Spinal cord synaptic plasticity by GlyRβ release from receptor fields and syndapin-dependent uptake

Glycine receptor-mediated inhibitory neurotransmission is key for spinal cord function. Recent observations suggested that by largely elusive mechanisms also glycinergic synapses display synaptic plasticity. We here identify syndapin I as critical player. Interestingly, syndapin I cooperates but in part also competes with gephyrin. Syndapin I deficiency led to fragmentation of glycine receptor fields, more disperse receptors and increased receptor mobility. Kainate treatment highlighted syndapin I9s importance even more. Our analyses unveiled that PKC-mediated S403 phosphorylation-mediated glycine receptor β decoupling from gephyrin scaffolds simultaneously promoted syndapin I association.

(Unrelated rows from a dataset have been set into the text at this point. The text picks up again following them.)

Lemma kfree_open_ok size p s T :
  tree_ok T (cr3 s) s → unlocked (vmm_spinlock s) → frame0_plain s → owned size p s T →
  has_room (frames s) 12 →
  ∃ s' T', kfree_open (kpage (p + 1)) s = Ok (MALLOC_SIGNATURE, s') ∧
    unguarded size p s T s' T'.
Proof.
  intros Hok Hl H0 [[Hz1 Hz2] [Hp Hpn] Hu HT Hd Hf Hla Hm1 Hm2] Hroom.
  destruct (alloc_pages_bound size Hz1 Hz2) as [Hn Hsz]. set (n := alloc_pages size) in *.
  pose proof (fa_size_bound _ (t_alloc _ _ _ Hok)) as Hsb.
  unfold kfree_open. cbv zeta.
  assert (u64 (kpage (p + 1) - PAGE) = kpage p) as ->
    by (unfold kpage, u64, NORMAL_VMA_OFFSET, PHYS_PAGES in *; dlia).
  destruct (map_one T s p 6 Hok Hl ltac:(lia) Hroom) as (T1 & s1 & r1 & E1 & G1 & Hr1 & W1).
  mrun E1. destruct (g_regs _ _ _ _ _ _ G1) as (Rc1 & Rl1 & Rb1 & Rv1 & Rf1 & Rz1).
  pose proof (g_ok _ _ _ _ _ _ G1) as Hok1.
  assert (∀ a, in_run p n (a / 4096) = true → mem s1 a = mem s a) as Hmem1.
  { intros a Ha. apply (g_data _ _ _ _ _ _ G1); [by apply Hu|]. intros r Hr.
    apply HT in Hr. replace (4096 * (a / 4096) / 4096) with (a / 4096) in Hr by dlia. congruence. }
  assert (∀ o, 0 ≤ o < 4096 → translate s1 (cr3 s) (kpage p + o) = Some (p * PAGE + o, 3)) as Hfst.
  { intros o Ho. rewrite W1, Hf, kpage_off', Z.sub_diag by lia. cbn.
    replace ((kpage p + o) mod 4096) with o; [done|]. unfold kpage, NORMAL_VMA_OFFSET. dlia. }
  pose proof (Hfst 0 ltac:(lia)) as Ht0. rewrite !Z.add_0_r in Ht0.
  rewrite (bind_ok _ _ _ _ _ (kload_ok s1 (kpage p) (p * PAGE) 3 ltac:(by rewrite Rc1))). cbv beta.
  assert (in_run p n p = true) as Hin by (apply in_run_first; lia).
  rewrite (Hmem1 (p * PAGE)) by (by replace (p * PAGE / 4096) with p by dlia). rewrite Hm1.
  assert (u64 (kpage (p + 1) + (u64 (u64 (size + 8192 - PAGE) + PAGE - 1) / PAGE - 1) * PAGE) =
    kpage (p + n - 1)) as ->.
  { unfold n, alloc_pages. rewrite pages_of_exact by lia.
    rewrite (u64_small (size + 8192 - PAGE)), (u64_small (_ + PAGE - 1)) by (unfold is_u64; lia).
    assert (size < 140737488355328) by (unfold PHYS_PAGES in *; lia).
    rewrite u64_small; unfold is_u64, kpage, NORMAL_VMA_OFFSET, PHYS_PAGES in *; dlia. }
  destruct (map_one T1 s1 (p + n - 1) 0) as (T2 & s2 & r2 & E2 & G2 & _ & W2);
    [by rewrite Rc1|by rewrite Rl1|lia|done|]. rewrite Rc1 in G2, W2.
  mrun E2. destruct (g_regs _ _ _ _ _ _ G2) as (Rc2 & Rl2 & Rb2 & Rv2 & Rf2 & Rz2).
  assert (∀ r f, T1 !! r = Some f → in_run p n (f / 4096) = false) as HT1.
  { intros r f Hr. destruct (g_new _ _ _ _ _ _ G1 _ _ Hr) as [H|H]; [by eapply HT|].
    destruct (in_run p n (f / 4096)) eqn:E; [|done]. by rewrite (Hu _ E) in H. }
  assert (∀ a, in_run p n (a / 4096) = true → mem s2 a = mem s a) as Hmem2.
  { intros a Ha. rewrite <- Hmem1 by done. apply (g_data _ _ _ _ _ _ G2).
    - by apply (g_used _ _ _ _ _ _ G1), Hu.
    - intros r Hr. apply HT1 in Hr.
      replace (4096 * (a / 4096) / 4096) with (a / 4096) in Hr by dlia. congruence. }
  assert (∀ v y, translate s1 (cr3 s) v = Some y → translate s2 (cr3 s) v = Some y) as Hkeep2
    by (intros v y Hv; by rewrite W2, Hv).
  assert (∀ v y, translate s (cr3 s) v = Some y → translate s1 (cr3 s) v = Some y) as Hkeep1
    by (intros v y Hv; by rewrite W1, Hv).
  assert (u64 (kpage (p + 1) - 4088) = kpage p + 8) as ->
    by (unfold kpage, u64, NORMAL_VMA_OFFSET, PHYS_PAGES in *; dlia).
  rewrite (kload_ok s2 (kpage p + 8) (p * PAGE + 8) 3)
    by (rewrite Rc2, Rc1; by apply Hkeep2, Hfst; lia).
  rewrite (Hmem2 (p * PAGE + 8)) by (by replace ((p * PAGE + 8) / 4096) with p by dlia).
  rewrite Hm2. exists s2, T2. split; [reflexivity|]. split; fold n.
  - apply G2.
  - eapply same_regs_trans; [apply G1|apply G2].
  - eapply grows_plain; [exact Hok1|exact G2|]. exact (grows_plain _ _ _ _ _ _ Hok G1 H0).
  - intros q Hq. by apply (g_used _ _ _ _ _ _ G2), (g_used _ _ _ _ _ _ G1).
  - intros r f Hr. destruct (g_new _ _ _ _ _ _ G2 _ _ Hr) as [H|H]; [by eapply HT1|].
    destruct (in_run p n (f / 4096)) eqn:E; [|done].
    by rewrite (g_used _ _ _ _ _ _ G1 _ (Hu _ E)) in H.
  - intros q Hq o Ho. rewrite Rc2, Rc1. destruct (decide (q = p)) as [->|Hne].
    { exists 3. by apply Hkeep2, Hfst. }
    destruct (decide (q = p + n - 1)) as [->|Hne2].
    + exists 3. rewrite W2, W1, Hla, kpage_off' by lia.
      destruct (p + n - 1 - p =? 0) eqn:E; zbool; [lia|]. rewrite kpage_off', Z.sub_diag by lia. cbn.
      replace ((kpage (p + n - 1) + o) mod 4096) with o; [done|]. unfold kpage, NORMAL_VMA_OFFSET. dlia.
    + destruct (Hd q ltac:(lia) o Ho) as [fl Hfl]. exists fl. by apply Hkeep2, Hkeep1.
  - intros v y Hv. by apply Hkeep2, Hkeep1.
  - intros v Hv Hn1 Hn2. rewrite W2, W1, Hv, page_off_shift by lia.
    apply Z.eqb_neq in Hn1, Hn2. by rewrite Hn1, Hn2.
  - rewrite !Hmem2 by (replace ((p * PAGE + 8) / 4096) with p by dlia;
      replace (p * PAGE / 4096) with p by dlia; done). done.
Qed.

Lemma cli_owned size p s T : owned size p s T → owned size p (cli s) T.
Proof.
  intros []. split; cbn; try done.
  - by rewrite fa_size_set_cpu.
  - intros q Hq. rewrite fa_used_set_cpu. auto.
Qed.

Lemma direct_phys size p s T s' T' : unguarded size p s T s' T' →
  0 ≤ size → size + 12288 ≤ U64_MOD →
  ∃ fl, translate s' (cr3 s') (kpage p) = Some (p * PAGE, fl).
Proof.
  intros U H1 H2. destruct (alloc_pages_bound size H1 H2) as [Hn _].
  destruct (un_body _ _ _ _ _ _ U p ltac:(lia) 0 ltac:(lia)) as [fl Hfl]. exists fl.
  by rewrite !Z.add_0_r in Hfl.
Qed.

(** Giving the run back restores the heap invariant. *)
Lemma free_heap size p s T s2 T2 fr :
  heap_ok T s → owned size p s T → unguarded size p (cli s) T s2 T2 →
  fa_inv fr → fa_size fr = fa_size (frames s2) → if_flag (fa_cpu fr) = if_flag (fa_cpu (frames s2)) →
  (∀ q, fa_used fr q = (fa_used (frames s2) q && negb (in_run p (alloc_pages size) q))%bool) →
  let s' := sti (check_interrupts (fa_cpu (frames s))) (set_frames fr s2) in
  heap_ok T2 s' ∧ same_regs s s' ∧
  (∀ q, in_run p (alloc_pages size) q = true → fa_used (frames s') q = false) ∧
  (∀ q, in_run p (alloc_pages size) q = false → fa_used (frames s) q = true →
     fa_used (frames s') q = true).
Proof.
  intros Hh Ho [U1 (Rc & Rl & Rb & Rv & Rf & Rz) U3 U4 U5 U6 U7 U8 U9] Hi Hsz Hif Hq s'. cbn in *.
  split; [split|split].
  - cbn. rewrite Rc. apply set_cpu_tree. by eapply tree_free.
  - cbn. rewrite Rl. apply Hh.
  - exact U3.
  - intros pg Hpg. cbn in Hpg. rewrite fa_used_set_cpu, Hq in Hpg.
    intros o Ho'. change (translate s') with (translate s2). cbn.
    destruct (in_run p (alloc_pages size) pg) eqn:E.
    + unfold in_run in E. zbool. destruct (U6 pg ltac:(lia) o Ho') as [fl Hfl]. by exists fl.
    + rewrite andb_true_r in Hpg. destruct (h_direct _ _ Hh pg) with (o := o) as [fl Hfl]; [|done|].
      * destruct (fa_used (frames s) pg) eqn:E2; [|done].
        rewrite U4 in Hpg; [done|]. by rewrite fa_used_set_cpu.
      * exists fl. rewrite Rc. by apply U7.
  - unfold same_regs. cbn. rewrite fa_cpu_set, fa_size_set_cpu in *. rewrite Hsz, Rz.
    split_and!; try done. rewrite <- Hif in Rf. cbn in Rf.
    unfold interrupt_unlock, check_interrupts. by destruct (if_flag (fa_cpu (frames s))).
  - split; intros q Hr; [|intros Hu]; cbn; rewrite fa_used_set_cpu, Hq, Hr.
    + apply andb_false_r.
    + rewrite U4; [done|]. by rewrite fa_used_set_cpu.
Qed.

Lemma kfree_ok size p s T :
  heap_ok T s → owned size p s T → 0 < size → has_room (frames s) 12 →
  ∃ T' s', kfree (kpage (p + 1)) s = Ok (tt, s') ∧ heap_ok T' s' ∧ same_regs s s' ∧
    (∀ q, in_run p (alloc_pages size) q = true → fa_used (frames s') q = false) ∧
    (∀ q, in_run p (alloc_pages size) q = false → fa_used (frames s) q = true →
       fa_used (frames s') q = true).
Proof.
  intros Hh Ho Hsz Hroom. pose proof Ho as [[Hz1 Hz2] [Hp Hpn] _ _ Hd _ _ _ _].
  destruct (alloc_pages_bound size Hz1 Hz2) as [Hn Hn2].
  pose proof (fa_size_bound _ (t_alloc _ _ _ (h_tree _ _ Hh))) as Hsb.
  destruct (kpage_u64 (p + 1) ltac:(lia)) as (_ & _ & _ & Hal).
  unfold kfree. rewrite Hal. mstep.
  mrun (is_mapped_ok T s (kpage (p + 1)) (h_tree _ _ Hh) (h_lock _ _ Hh) (h_plain _ _ Hh)).
  destruct (Hd (p + 1) ltac:(lia) 0 ltac:(lia)) as [fl0 Hfl0]. rewrite !Z.add_0_r in Hfl0.
  unfold is_mapped_spec. rewrite Hfl0.
  assert (((p + 1) * PAGE =? NOT_MAPPED) = false) as -> by
    (apply Z.eqb_neq; unfold NOT_MAPPED, PHYS_PAGES in *; lia).
  mstep. mrun (cli_ok s).
  destruct (kfree_open_ok size p (cli s) T) as (s2 & T2 & E & U);
    [by apply set_cpu_tree, Hh|apply Hh|exact (h_plain _ _ Hh)|by apply cli_owned
    |by apply has_room_set_cpu|].
  unfold kfree_open in E. cbv zeta in *.
  apply bind_inv in E as (r1 & t1 & E1 & E). mrun E1.
  apply bind_inv in E as (sz & t2 & E2 & E). mrun E2.
  apply bind_inv in E as (r3 & t3 & E3 & E). mrun E3. mrun E. rewrite Z.eqb_refl. cbn [negb].
  unfold vmm_get_base. mstep. clear E1 E2 E3 E.
  assert (u64 (kpage (p + 1) - PAGE) = kpage p) as ->
    by (unfold kpage, u64, NORMAL_VMA_OFFSET, PHYS_PAGES in *; dlia).
  destruct (direct_phys _ _ _ _ _ _ U Hz1 Hz2) as [fl Hfl].
  pose proof (un_regs _ _ _ _ _ _ U) as (Rc & _ & _ & _ & _ & Rz). cbn in Rc, Rz.
  rewrite fa_size_set_cpu in Rz.
  pose proof (un_tree _ _ _ _ _ _ U) as Ut. cbn in Ut. rewrite <- Rc in Ut.
  mrun (virt_to_phys_ok T2 (cr3 s2) s2 (kpage p) Ut (un_plain _ _ _ _ _ _ U)). rewrite Hfl.
  assert ((p * PAGE =? NOT_MAPPED) = false) as ->
    by (apply Z.eqb_neq; unfold NOT_MAPPED, PHYS_PAGES in *; lia). cbn [negb].
  destruct (fa_free_spec (frames s2) p (size + 8192)) as (fr & Hfree & Hi & Hs & Hif & Hq);
    [apply Ut|lia|lia|lia|rewrite Rz; exact Hpn|].
  erewrite bind_ok.
  2:{ mrun (kload_ok s2 (kpage p) (p * PAGE) fl Hfl). rewrite (proj1 (un_header _ _ _ _ _ _ U)).
      unfold vmm_pmm_unalloc. apply (zoom_ok frames set_frames _ _ _ _ Hfree). }
  rewrite sti_ok.
  destruct (free_heap size p s T s2 T2 fr Hh Ho U Hi Hs Hif Hq) as (H1 & H2 & H3 & H4).
  eexists T2, _. split; [reflexivity|]. done.
Qed.
End heap.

In line, kainate-treated syndapin I KO spinal cords showed even more severe receptor field fragmentation. Furthermore, syndapin I deficiency completely disrupted kainate-induced glycine receptor internalization. Together, this unveiled important mechanisms controlling the number and organization of glycine receptor fields at inhibitory postsynapses during both steady-state and kainate-induced synaptic rearrangement - principles organizing and fine-tuning synaptic efficacy of inhibitory synapses in the spinal cord.